### Work required
Copy out the lines below that hold the word "simpl".

### Data for processing
Lemma script_name m ms d name :
  m ∈ ms -> d ∈ up m ++ down m -> name ∈ names_of d -> name ∈ script_names ms.
Proof.
  intros Hm Hd Hn. unfold script_names. rewrite list_elem_of_In, in_concat.
  exists (names_of d). rewrite <- !list_elem_of_In. split; [|done]. rewrite list_elem_of_In.
  apply in_map, in_concat. exists (up m ++ down m). rewrite <- !list_elem_of_In. split; [|done].
  rewrite list_elem_of_In. apply (in_map (fun m => up m ++ down m)). by apply list_elem_of_In.
Qed.

Lemma migrate_up_frame ms c l :
  (forall name, name ∈ script_names ms -> foreign c name) ->
  migrate_up ms (c ++ l) = app c <$> migrate_up ms l.
Proof.
  revert l. induction ms as [|m ms IH]; intros l H; [done|]. cbn [migrate_up].
  rewrite exec_script_frame by
    (intros d name Hd Hn; apply H; eapply script_name; [|apply elem_of_app; left|]; set_solver).
  destruct (exec_script (up m) l) as [l'|]; [|done]. apply IH. intros name Hn. apply H.
  unfold script_names in *. simpl. rewrite map_app, concat_app. set_solver.
Qed.

Lemma migrate_down_frame ms c l :
  (forall name, name ∈ script_names ms -> foreign c name) ->
  migrate_down ms (c ++ l) = app c <$> migrate_down ms l.
Proof.
  revert l. induction ms as [|m ms IH]; intros l H; [done|]. cbn [migrate_down].
  rewrite IH.
  - destruct (migrate_down ms l) as [l'|]; [|done]. cbn [fmap option_fmap option_map].
    apply exec_script_frame. intros d name Hd Hn. apply H.
    eapply script_name; [|apply elem_of_app; right|]; set_solver.
  - intros name Hn. apply H. unfold script_names in *. simpl. rewrite map_app, concat_app. set_solver.
Qed.

Lemma take_cases k :
  (k = 0%nat /\ take k migrations = []) \/
  (k = 1%nat /\ take k migrations = [mkMigration init_up init_down]) \/
  ((2 <= k)%nat /\ take k migrations = migrations).
Proof.
  destruct k as [|[|k]]; [by left|by right; left|right; right]. split; [lia|].
  apply take_ge. simpl. lia.
Qed.

Lemma take_names k name : name ∈ script_names (take k migrations) -> name ∈ schema_names.
Proof.
  assert (forallb (fun n => bool_decide (n ∈ schema_names)) (script_names migrations) = true) as Hall
    by (by vm_compute).
  rewrite forallb_forall in Hall. intros Hn. eapply bool_decide_eq_true_1, Hall, list_elem_of_In.
  destruct (take_cases k) as [[_ E]|[[_ E]|[_ E]]]; rewrite E in Hn; [by apply elem_of_nil in Hn| |done].
  unfold script_names in *. cbn [migrations map concat] in *. rewrite app_nil_r in Hn.
  rewrite map_app, concat_app. apply elem_of_app. by left.
Qed.

(** C39: the migrations can be undone.  On any database whose relations are not
    among the migrations' own (such as the [schema_migrations] table of the
    migration tool), the up files of the first [k] versions succeed, adding
    their relations and touching nothing else; the down files then restore the
    database exactly; and a second up of a version is refused as a whole. *)
Theorem migrations_round_trip c k :
  closed c -> (forall name, name ∈ schema_names -> fresh_name c name = true) ->
  exists new, migrate_up (take k migrations) c = Some (c ++ new) /\
    migrate_down (take k migrations) (c ++ new) = Some c /\
    ((2 <= k)%nat -> new = schema) /\
    ((1 <= k)%nat -> exec_script init_up (c ++ new) = None).
Proof.
  intros Hc Hf.
  assert (forall name, name ∈ script_names (take k migrations) -> foreign c name) as H.
  { intros name Hn. apply closed_foreign; [done|]. apply Hf. by eapply take_names. }
  assert (migrate_up (take k migrations) c = app c <$> migrate_up (take k migrations) []) as ->
    by (rewrite <- migrate_up_frame by done; by rewrite app_nil_r).
  assert (exists new, migrate_up (take k migrations) [] = Some new /\
    migrate_down (take k migrations) new = Some [] /\ ((2 <= k)%nat -> new = schema) /\
    ((1 <= k)%nat -> exec_script init_up new = None)) as (new & -> & Hdown & H2 & H1).
  { destruct (take_cases k) as [[-> ->]|[[-> ->]|[Hk ->]]]; eexists;
      (split; [reflexivity|split; [reflexivity|split; intros; [try lia|try lia; reflexivity]]]).
    reflexivity. }
  exists new. split; [done|]. split; [|split; [done|]].
  - rewrite migrate_down_frame, Hdown by done. cbn. by rewrite app_nil_r.
  - intros Hk. rewrite exec_script_frame, (H1 Hk); [done|].
    intros d name Hd Hn. apply closed_foreign; [done|]. apply Hf, (take_names 1).
    eapply (script_name (mkMigration init_up init_down)); [by left|apply elem_of_app; by left|done].
Qed.

(** ** What the schema guarantees by itself *)

(** The constraints of every table hold of every row. *)
Record schema_ok (t : tables) : Prop := {
  ok_stored : well_stored t;
  ok_wallets : forall k w, wallets t !! k = Some w -> 0 <= Wallet_Balance w;
  ok_transfers : forall k r, transfers t !! k = Some r ->
    transfers_check r = true /\ transfers_fk t r = true;
  ok_ledger : forall k e, ledger_entries t !! k = Some e ->
    ledger_check e = true /\ ledger_fk t e = true;
  ok_sides : forall k k' e e', ledger_entries t !! k = Some e -> ledger_entries t !! k' = Some e' ->
    same_side (Ledger_TransferID e) (Ledger_Type e) e' -> k = k';
  ok_idem : forall k i, idempotency_records t !! k = Some i -> idem_fk t i = true
}.

(** No reference dangles in tables with more rows. *)
Record more_rows (t t' : tables) : Prop := {
  more_wallets : forall k, is_Some (wallets t !! k) -> is_Some (wallets t' !! k);
  more_transfers : forall k, is_Some (transfers t !! k) -> is_Some (transfers t' !! k)
}.

Lemma transfers_fk_more t t' r : more_rows t t' -> transfers_fk t r = true -> transfers_fk t' r = true.
Proof.
  intros [Hw _]. unfold transfers_fk. rewrite !andb_true_iff, !bool_decide_eq_true. naive_solver.
Qed.
Lemma ledger_fk_more t t' e : more_rows t t' -> ledger_fk t e = true -> ledger_fk t' e = true.
Proof.
  intros [Hw Ht]. unfold ledger_fk. rewrite !andb_true_iff, !bool_decide_eq_true. naive_solver.
Qed.
Lemma idem_fk_more t t' i : more_rows t t' -> idem_fk t i = true -> idem_fk t' i = true.
Proof. intros [_ Ht]. unfold idem_fk. rewrite !bool_decide_eq_true. auto. Qed.

Lemma insert_more {K V} `{Countable K} (m : gmap K V) k v k' :
  is_Some (m !! k') -> is_Some (<[k := v]> m !! k').
Proof. intros Hm. apply lookup_insert_is_Some'. by right. Qed.

Lemma union_put_wallet w t :
  put_wallet w ∪ t = mkTables (<[Wallet_ID w := w]> (wallets t)) (transfers t) (ledger_entries t)
                       (idempotency_records t).
Proof. unfold union, tables_union, put_wallet. simpl. by rewrite insert_union_singleton_first, !union_empty_first. Qed.
Lemma union_put_transfer r t :
  put_transfer r ∪ t = mkTables (wallets t) (<[tr_id r := r]> (transfers t)) (ledger_entries t)
                         (idempotency_records t).
Proof. unfold union, tables_union, put_transfer. simpl. by rewrite insert_union_singleton_first, !union_empty_first. Qed.
Lemma union_put_ledger e t :
  put_ledger e ∪ t = mkTables (wallets t) (transfers t) (<[Ledger_ID e := e]> (ledger_entries t))
                       (idempotency_records t).
Proof. unfold union, tables_union, put_ledger. simpl. by rewrite insert_union_singleton_first, !union_empty_first. Qed.
Lemma union_put_idem i t :
  put_idem i ∪ t = mkTables (wallets t) (transfers t) (ledger_entries t)
                     (<[ir_key i := i]> (idempotency_records t)).
Proof. unfold union, tables_union, put_idem. simpl. by rewrite insert_union_singleton_first, !union_empty_first. Qed.

Lemma put_wallet_ok w t : schema_ok t -> 0 <= Wallet_Balance w -> schema_ok (put_wallet w ∪ t).
Proof.
  intros [[[K1 K2 K3 K4] KA] HW HT HL HS HI] Hw. rewrite union_put_wallet.
  assert (more_rows t (mkTables (<[Wallet_ID w := w]> (wallets t)) (transfers t) (ledger_entries t)
    (idempotency_records t))) as Hm by (split; [intros k; apply insert_more|done]).
  split; [split; [split|]|..]; cbn [wallets transfers ledger_entries idempotency_records]; try done.
  - intros k w' [[<- <-]|[_ ?]]%lookup_insert_Some; eauto.
  - intros k w' [[<- <-]|[_ ?]]%lookup_insert_Some; eauto.
  - intros k r Hr. destruct (HT k r Hr). split; [done|by eapply transfers_fk_more].
  - intros k e He. destruct (HL k e He). split; [done|by eapply ledger_fk_more].
Qed.

Lemma put_transfer_ok r t :
  schema_ok t -> in_int64 (tr_amount r) -> transfers_check r = true -> transfers_fk t r = true ->
  schema_ok (put_transfer r ∪ t).
Proof.
  intros [[[K1 K2 K3 K4] KA] HW HT HL HS HI] Ha Hc Hf. rewrite union_put_transfer.
  assert (more_rows t (mkTables (wallets t) (<[tr_id r := r]> (transfers t)) (ledger_entries t)
    (idempotency_records t))) as Hm by (split; [done|intros k; apply insert_more]).
  split; [split; [split|]|..]; cbn [wallets transfers ledger_entries idempotency_records]; try done.
  - intros k r' [[<- <-]|[_ ?]]%lookup_insert_Some; eauto.
  - intros k r' [[<- <-]|[_ ?]]%lookup_insert_Some; eauto.
  - intros k r' [[<- <-]|[_ Hr]]%lookup_insert_Some; [split; [done|by eapply transfers_fk_more]|].
    destruct (HT k r' Hr). split; [done|by eapply transfers_fk_more].
  - intros k e He. destruct (HL k e He). split; [done|by eapply ledger_fk_more].
  - intros k i Hi. eapply idem_fk_more; eauto.
Qed.

Lemma put_ledger_ok e t :
  schema_ok t -> ledger_check e = true -> ledger_unique t e = true -> ledger_fk t e = true ->
  schema_ok (put_ledger e ∪ t).
Proof.
  intros [[[K1 K2 K3 K4] KA] HW HT HL HS HI] Hc Hu Hf. rewrite union_put_ledger.
  apply andb_true_iff in Hu as [Hn%bool_decide_eq_true Hu%bool_decide_eq_true].
  assert (forall k e', ledger_entries t !! k = Some e' ->
    ~ same_side (Ledger_TransferID e') (Ledger_Type e') e) as Hu'.
  { intros k e' Hk [H1 H2]. by apply (Hu k e' Hk). }
  split; [split; [split|]|..]; cbn [wallets transfers ledger_entries idempotency_records]; try done.
  - intros k e' [[<- <-]|[_ ?]]%lookup_insert_Some; eauto.
  - intros k e' [[<- <-]|[_ Hk]]%lookup_insert_Some; [by split|]. by apply (HL k).
  - intros k k' e1 e2 [[<- <-]|[_ H1]]%lookup_insert_Some [[<- <-]|[_ H2]]%lookup_insert_Some Hs;
      [done|by destruct (Hu k' e2 H2)|by destruct (Hu' k e1 H1)|by eapply HS].
Qed.

Lemma put_idem_ok i t : schema_ok t -> idem_fk t i = true -> schema_ok (put_idem i ∪ t).
Proof.
  intros [[[K1 K2 K3 K4] KA] HW HT HL HS HI] Hf. rewrite union_put_idem.
  split; [split; [split|]|..]; cbn [wallets transfers ledger_entries idempotency_records]; try done.
  - intros k i' [[<- <-]|[_ ?]]%lookup_insert_Some; eauto.
  - intros k i' [[<- <-]|[_ Hk]]%lookup_insert_Some; [done|]. by apply (HI k).
Qed.

Lemma empty_union_ok t : schema_ok t -> schema_ok (∅ ∪ t).
Proof.
  intros H. assert (∅ ∪ t = t) as ->; [|done].
  destruct t. unfold union, tables_union. simpl. by rewrite !union_empty_first.
Qed.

### Your response
  unfold script_names in *. simpl. rewrite map_app, concat_app. set_solver.
  - intros name Hn. apply H. unfold script_names in *. simpl. rewrite map_app, concat_app. set_solver.
  apply take_ge. simpl. lia.
Proof. unfold union, tables_union, put_wallet. simpl. by rewrite insert_union_singleton_first, !union_empty_first. Qed.
Proof. unfold union, tables_union, put_transfer. simpl. by rewrite insert_union_singleton_first, !union_empty_first. Qed.
Proof. unfold union, tables_union, put_ledger. simpl. by rewrite insert_union_singleton_first, !union_empty_first. Qed.
Proof. unfold union, tables_union, put_idem. simpl. by rewrite insert_union_singleton_first, !union_empty_first. Qed.
  destruct t. unfold union, tables_union. simpl. by rewrite !union_empty_first.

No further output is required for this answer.